Tu sei un animale in gabbia. Lo siamo tutte noi e scusami se parlo senza riserve, ma so con chi parlo e so che puoi capire quanto dico, come lo dico e perché. Tu mi conosci, senza avermi mai incontrata. Io conosco te.
La bilancia l’ho abbandonata, che avevo 11 anni. Non ci sono mai più salita: per non giudicarmi, per non salirci ancora e ancora e ancora… un etto in più, un etto in meno, ancor più pericoloso perché, allora, significa che si può, che si può scendere ulteriormente e mettersi in salvo, al riparo da quei kg così disturbanti, se letti su un display. Non ci si rende conto, nel frattempo, che quello stesso ago sta regolando le ore, i giorni, i mesi… i minuti attuali e quelli a venire.
Mestruazioni? Ahahahahah… sai quante volte mi è stato diagnosticato lo stato di menopausa? Sono rimasta incinta e incinta e incinta… ho perso tutto. L’embrione – come te lo spiego – non era pronto.
“In questo particolare momento della mia vita sto combattendo contro l’anoressia nervosa. Sono talmente nervosa, che non ho mai appetito e questo mi porta a non mangiare“. Non so se crederti, perdonami. Nel senso che chi, come noi, veleggia in questo universo parallelo sa bene le dinamiche. Sa – senza ombra di dubbio – che non esiste un’anoressica pura. Va bene per un po’ ma, poi, l’organismo ha fame. Ti chiede. Di più, esige che Tu faccia qualcosa, che Tu mangi. Allora mangi e mangi e mangi… rimpinzandoti fino a non poterne più, per poi riprendere, appena possibile e, intanto, non pensi ad altro… Svuoti mensole e frigo, finché non svuoti anche te. Bastano due dita in gola o, come è successo a me, basta la mente. Un esercizio di concentrazione infallibile, che ti consente di dominare il tuo stomaco. E no che non entra nulla. Certo che no!
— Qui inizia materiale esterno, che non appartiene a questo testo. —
Lemma move_to_top s i st pb task :
  Storage.wf_map (Storage.tasks s) ->
  Storage.getTask s i = Some task ->
  let s' := fst (Storage.updateTaskStatus s i st None None pb) in
  Storage.getTask s' i = Some (with_status_position task st (Some 0))
  /\ (forall k t, k <> i -> Storage.getTask s k = Some t -> status t = st ->
        Storage.getTask s' k = Some (with_position t (Some (Js.plus (pos0 t) 1)))
        /\ (Z.abs (pos0 t) <= Js.MAX_SAFE_INTEGER ->
            Storage.getTask s' k = Some (with_position t (Some (pos0 t + 1)))))
  /\ (forall n,
        Z.of_nat n <= 2 ^ 53 ->
        map position (filter (not_task i) (Storage.column (Storage.tasks s) st))
          = Storage.dense n ->
        Storage.positions (Storage.tasks s') st = Storage.dense (S n)).
Proof.
  intros Hwf Hget s'. subst s'.
  rewrite (updateTaskStatus_found s i st None None pb task Hget).
  cbn [fst Storage.with_tasks Storage.tasks Storage.is_undefined andb negb].
  unfold movedTask. rewrite placement_top. cbn [fst].
  set (u := with_status_position task st (Some 0)).
  set (m1 := Js.set i u (Storage.tasks s)).
  pose proof (wf_map_value_id _ _ _ Hwf Hget) as Hid.
  assert (Hidu : id u = i) by exact Hid.
  assert (Hwf1 : Storage.wf_map m1) by (apply wf_map_set; assumption).
  pose proof (column_listing m1 st Hwf1) as Hl.
  set (col := Storage.column m1 st) in *.
  rewrite shiftDown_writeAll;
    [| apply (listing_ids _ _ _ Hl) | apply (listing_get _ _ _ Hl)].
  assert (Hnd : NoDup (map id (map (shiftOrKeep i) col)))
    by (rewrite map_shiftOrKeep_ids; apply (listing_ids _ _ _ Hl)).
  assert (Hu : In u col).
  { eapply in_column; [apply get_set_eq | reflexivity]. }
  unfold Storage.getTask. cbn [Storage.tasks].
  split; [|split].
  - assert (Hsu : shiftOrKeep i u = u)
      by (unfold shiftOrKeep; now rewrite Hidu, Z.eqb_refl).
    pose proof (writeAll_get_in (map (shiftOrKeep i) col) m1 (shiftOrKeep i u) Hnd
                  (in_map _ _ _ Hu)) as H.
    rewrite Hsu, Hidu in H. exact H.
  - intros k t Hk Ht Hs.
    pose proof (wf_map_value_id _ _ _ Hwf Ht) as Hidt.
    assert (Ht1 : Js.get k m1 = Some t)
      by (unfold m1; rewrite get_set_ne by congruence; exact Ht).
    assert (Hin : In t col) by (eapply in_column; eauto).
    assert (Hsh : shiftOrKeep i t = with_position t (Some (Js.plus (pos0 t) 1))).
    { unfold shiftOrKeep. destruct (id t =? i) eqn:E; [|reflexivity].
      apply Z.eqb_eq in E. congruence. }
    pose proof (writeAll_get_in (map (shiftOrKeep i) col) m1 (shiftOrKeep i t) Hnd
                  (in_map _ _ _ Hin)) as H.
    rewrite shiftOrKeep_id, Hsh, Hidt in H.
    split; [exact H|]. intros Hsafe. now rewrite <- (plus_safe _ Hsafe).
  - intros n Hn Hdense. unfold Storage.positions, Storage.column.
    apply positions_sorted_dense.
    eapply Permutation_trans.
    { apply Permutation_map.
      apply (writeAll_group (map (shiftOrKeep i) col) m1 st Hwf1 Hnd).
      - intros t Ht. apply in_map_iff in Ht. destruct Ht as [x [<- Hx]].
        rewrite shiftOrKeep_id. eapply listing_keys; eauto.
      - intros t Ht. apply in_map_iff in Ht. destruct Ht as [x [<- Hx]].
        rewrite shiftOrKeep_status. apply (listing_status _ _ _ Hl). exact Hx.
      - intros k v Hk Hs. rewrite map_shiftOrKeep_ids.
        eapply (listing_all _ _ _ Hl); eauto. }
    assert (Hsplit : Permutation (u :: filter (not_task i) col) col).
    { rewrite <- Hidu at 1. apply filter_out_perm; [apply (listing_ids _ _ _ Hl) | exact Hu]. }
    eapply Permutation_trans.
    { apply Permutation_map, Permutation_map, Permutation_sym. exact Hsplit. }
    cbn [map]. rewrite dense_S.
    replace (position (shiftOrKeep i u)) with (Some 0)
      by (unfold shiftOrKeep; now rewrite Hidu, Z.eqb_refl).
    apply perm_skip.
    rewrite shifted_positions.
    2:{ intros t Ht. apply filter_In in Ht. destruct Ht as [_ Ht].
        unfold not_task in Ht. apply negb_true_iff, Z.eqb_neq in Ht. exact Ht. }
    assert (Hothers : Permutation (filter (not_task i) col)
                        (filter (not_task i) (Storage.column (Storage.tasks s) st))).
    { eapply Permutation_trans; [apply perm_filter, column_perm|].
      unfold m1. rewrite others_set; [| apply Hwf | exact Hidu].
      apply perm_filter, Permutation_sym, column_perm. }
    eapply Permutation_trans.
    { apply Permutation_map, Permutation_map. exact Hothers. }
    rewrite Hdense. unfold Storage.dense. rewrite map_map. simpl.
    replace (map (fun k => Some (Js.plus (Z.of_nat k) 1)) (seq 0 n))
      with (map (fun k => Some (Z.of_nat k + 1)) (seq 0 n)); [apply Permutation_refl|].
    apply map_ext_in. intros k Hk. apply in_seq in Hk. f_equal. symmetry.
    apply plus_safe. unfold Js.MAX_SAFE_INTEGER. lia.
Qed.

(** Every request handled by the status and reorder routes is a storage
    step, so the routes keep the store reachable. *)
Lemma patchStatus_reachable s i b :
  Storage.reachable s -> Storage.reachable (fst (Routes.patchStatus s i b)).
Proof.
  intros Hs. unfold Routes.patchStatus.
  destruct i as [i|]; [|exact Hs].
  destruct (Storage.getTask s i) as [task|]; [|exact Hs].
  destruct (negb (String.eqb (status task) (Routes.b_status b))).
  - destruct (Storage.truthy (Routes.b_targetTaskId b));
      [|destruct (negb (Storage.is_undefined (Routes.b_position b)));
         [|destruct (_ || _)]];
      cbn [fst];
      match goal with
      | |- Storage.reachable (fst (Storage.updateTaskStatus ?s ?i ?st ?tp ?tg ?pb)) =>
          exact (@Storage.reach_step s (Storage.OpUpdateTaskStatus i st tp tg pb) Hs)
      end.
  - destruct (Storage.truthy (Routes.b_targetTaskId b)).
    + match goal with
      | |- context [Storage.reorderTaskInColumn ?s ?a ?t ?pa] =>
          pose proof (@Storage.reach_step s (Storage.OpReorderTaskInColumn a t pa) Hs) as H;
          cbn [Storage.step] in H;
          destruct (Storage.reorderTaskInColumn s a t pa) as [s' l]
      end.
      exact H.
    + cbn [fst].
      match goal with
      | |- Storage.reachable (fst (Storage.updateTaskStatus ?s ?i ?st ?tp ?tg ?pb)) =>
          exact (@Storage.reach_step s (Storage.OpUpdateTaskStatus i st tp tg pb) Hs)
      end.
Qed.

Lemma postReorder_reachable s i b :
  Storage.reachable s -> Storage.reachable (fst (Routes.postReorder s i b)).
Proof.
  intros Hs. unfold Routes.postReorder.
  destruct i as [i|]; [|exact Hs].
  destruct (i =? Routes.r_targetTaskId b); [exact Hs|].
  destruct (Storage.getTask s i) as [a|]; [|exact Hs].
  destruct (Storage.getTask s (Routes.r_targetTaskId b)) as [t|]; [|exact Hs].
  match goal with
  | |- context [Storage.reorderTaskInColumn ?s ?a ?t ?pa] =>
      pose proof (@Storage.reach_step s (Storage.OpReorderTaskInColumn a t pa) Hs) as H;
      cbn [Storage.step] in H;
      destruct (Storage.reorderTaskInColumn s a t pa) as [s' l]
  end.
  exact H.
Qed.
Ti sfami con un piatto di fagiolini al giorno, dichiari. Buon per te, si vede che li ritieni ‘neutri’; cibo innocuo, che non può colpirti. “Non guardo le calorie o cosa c’è nel piatto. Mi alleno anche, il problema è che io non ho fame“, prosegui ed io proseguo a non crederti. Io non mangio, da quando avevo 19 anni. Sì’ sì, ha capito bene. Io non tocco alimenti solidi, da allora. Il mio corpo non ce la fa a sintetizzarli. Del resto, ad un neonato daresti mai una fettina di carne?
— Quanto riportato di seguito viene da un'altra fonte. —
(** X2: [EOF] is returned exactly when only white space is left, and then
    nothing is left after it; every other text gives another token or an
    exception. *)
Theorem eof_iff_blank text :
  (all_chars isspace text = true <->
   get_next_token text = Return (Tok EOF, EmptyString)) /\
  (forall tok text', get_next_token text = Return (tok, text') ->
     type tok = EOF -> tok = Tok EOF /\ text' = EmptyString).
Proof.
  assert (Hback : forall tok text', get_next_token text = Return (tok, text') ->
            type tok = EOF ->
            tok = Tok EOF /\ text' = EmptyString /\ all_chars isspace text = true).
  { induction text as [|c rest IH]; intros tok text' H Ht.
    - inversion H; subst. repeat split.
    - cbn [get_next_token] in H. cbn [all_chars].
      destruct (isspace c). { exact (IH _ _ H Ht). }
      exfalso.
      destruct (isdigit c).
      { unfold number in H. destruct (take_while _ _) as [result t'].
        destruct (py_float result); inversion H; subst. discriminate. }
      destruct (isalpha c).
      { unfold identifier in H. destruct (take_while _ _) as [result t'].
        repeat match type of H with
               | (if ?b then _ else _) = _ => destruct b
               end; inversion H; subst; discriminate. }
      destruct (Ascii.eqb c dquote).
      { unfold string_ in H. destruct (take_while _ rest) as [result t'].
        destruct t'; inversion H; subst. discriminate. }
      repeat match type of H with
             | (if ?b then _ else _) = _ => destruct b
             end;
        try (unfold one_or_two in H;
             destruct rest as [|c' rest']; [|destruct (Ascii.eqb c' "=")]);
        inversion H; subst; discriminate. }
  split; [split|].
  - intros Hall. induction text as [|c rest IH]; [reflexivity|].
    cbn [all_chars] in Hall. apply andb_prop in Hall as [Hc Hrest].
    cbn [get_next_token]. rewrite Hc. apply IH; [|exact Hrest].
    intros tok text' H Ht. specialize (Hback tok text').
    cbn [get_next_token all_chars] in Hback. rewrite Hc in Hback.
    exact (Hback H Ht).
  - intros H. apply (Hback _ _ H). reflexivity.
  - intros tok text' H Ht. destruct (Hback _ _ H Ht) as (H1 & H2 & _). auto.
Qed.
Ma non chiedi aiuto? Mi potresti domandare. No. Ho smesso, da lungo tempo. E perché mai chiedere aiuto a chi ti guarda e non sa da dove cominciare… Luminari, non mi riferisco a persone inesperte. A chi, non sapendo gestire la questione, ti fa sentire ulteriormente in colpa o sbagliata, inadatta, interrotta. L’uomo elefante. Un ‘fenomeno da baraccone’, riassunto. No, Arianna. No, grazie! Ho trovato un mio schema. Ho acquisito, nel mentre, le mie armi di sopravvivenza.
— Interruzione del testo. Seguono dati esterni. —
(** * TensorVis.coords: coordinate and delay transforms

    A shallow embedding of [TensorVis/coords.py]: the conversion of
    equatorial coordinates to topocentric cosines, to azimuth and zenith
    angle, and to per-antenna geometric delays.

    Numbers.  The source computes on float64 tensors.  Here an element of a
    tensor is a real number or [None]; [None] stands for a result that is not
    a finite number (the NaN that a division by zero, a square root of a
    negative number, or an arcsine outside [-1, 1] produces and that every
    later operation propagates).  Arithmetic on the finite values is exact
    real arithmetic: rounding, overflow and signed zeros are not modelled,
    so equalities proved here hold in float64 up to rounding only.

    Tensors.  A tensor of rank [n] is an [n]-fold nested list.  Elementwise
    operations truncate to the shorter operand where TensorFlow would refuse
    operands of different shapes; the theorems state the shapes they need. *)

From Stdlib Require Import Reals Lra List.
Import ListNotations.
Open Scope R_scope.

(** ** Scalars *)

Definition scalar : Type := option R.

Definition lift1 (f : R -> R) (x : scalar) : scalar :=
  match x with Some a => Some (f a) | None => None end.

Definition lift2 (f : R -> R -> R) (x y : scalar) : scalar :=
  match x, y with
  | Some a, Some b => Some (f a b)
  | _, _ => None
  end.

Definition fadd : scalar -> scalar -> scalar := lift2 Rplus.
Definition fsub : scalar -> scalar -> scalar := lift2 Rminus.
Definition fmul : scalar -> scalar -> scalar := lift2 Rmult.
Definition fneg : scalar -> scalar := lift1 Ropp.
Definition fsin : scalar -> scalar := lift1 sin.
Definition fcos : scalar -> scalar := lift1 cos.

(** [x ** 2.] *)
Definition fsqr : scalar -> scalar := lift1 (fun a => a ^ 2).

(** [x / y]: not a finite number when the divisor is zero. *)
Definition fdiv (x y : scalar) : scalar :=
  match x, y with
  | Some a, Some b => if Req_EM_T b 0 then None else Some (a / b)
  | _, _ => None
  end.

(** [tf.math.sqrt]: NaN on a negative argument. *)
Definition fsqrt (x : scalar) : scalar :=
  match x with
  | Some a => if Rle_dec 0 a then Some (sqrt a) else None
  | None => None
  end.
Un protocollo – definiamolo così – per non perdermi il buono del tempo che passa e non venire completamente aggredita… da me. Ho imparato a studiare chi sono. E’ accaduto… mi sono detta brava, mi sono – in parte – perdonata. Soluzionata, per certi versi ed ho lasciato che emergesse, al di là delle ossa, la potenza, innocua e gentile, che mi caratterizza.
“Il consiglio che mi sento di dare a chi, come me, soffre di questo tipo di disturbi è di recarsi in un centro specializzato e chiedere aiuto. E’ difficile uscirne da soli“, suggerisci. Hai ragione, ma la verità raccontiamola per intero. C’è una soglia, oltrepassata la quale uscirne non è più possibile. “Io faccio la fame e ho molti disturbi correlati“. Sei onesta, Arianna. Aggiungi, ti prego, nel comunicare al mondo che, di questa roba, si muore.
Si muore ogni istante che passa, nell’incomunicabilità con chi si infarcisce la bocca di belle parole: inclusività, accettazione e via dicendo. W le donne formose, burrose, vero? Ma quanto fanno paura, al contrario, quelle veramente magre! Quelle, dove le costole appaiono evidenti e, insieme, pure il cuore che batte. Risulta ‘disturbante’ questo spettacolo, perché è imperdonabile pensare che, in una Società dove non manca nulla o quasi, non si riesca a salvare creature che, semplicemente, chiedono di ricevere Amore. Ma già, non c’è tempo. Meglio sperticarsi a promuovere linee fat.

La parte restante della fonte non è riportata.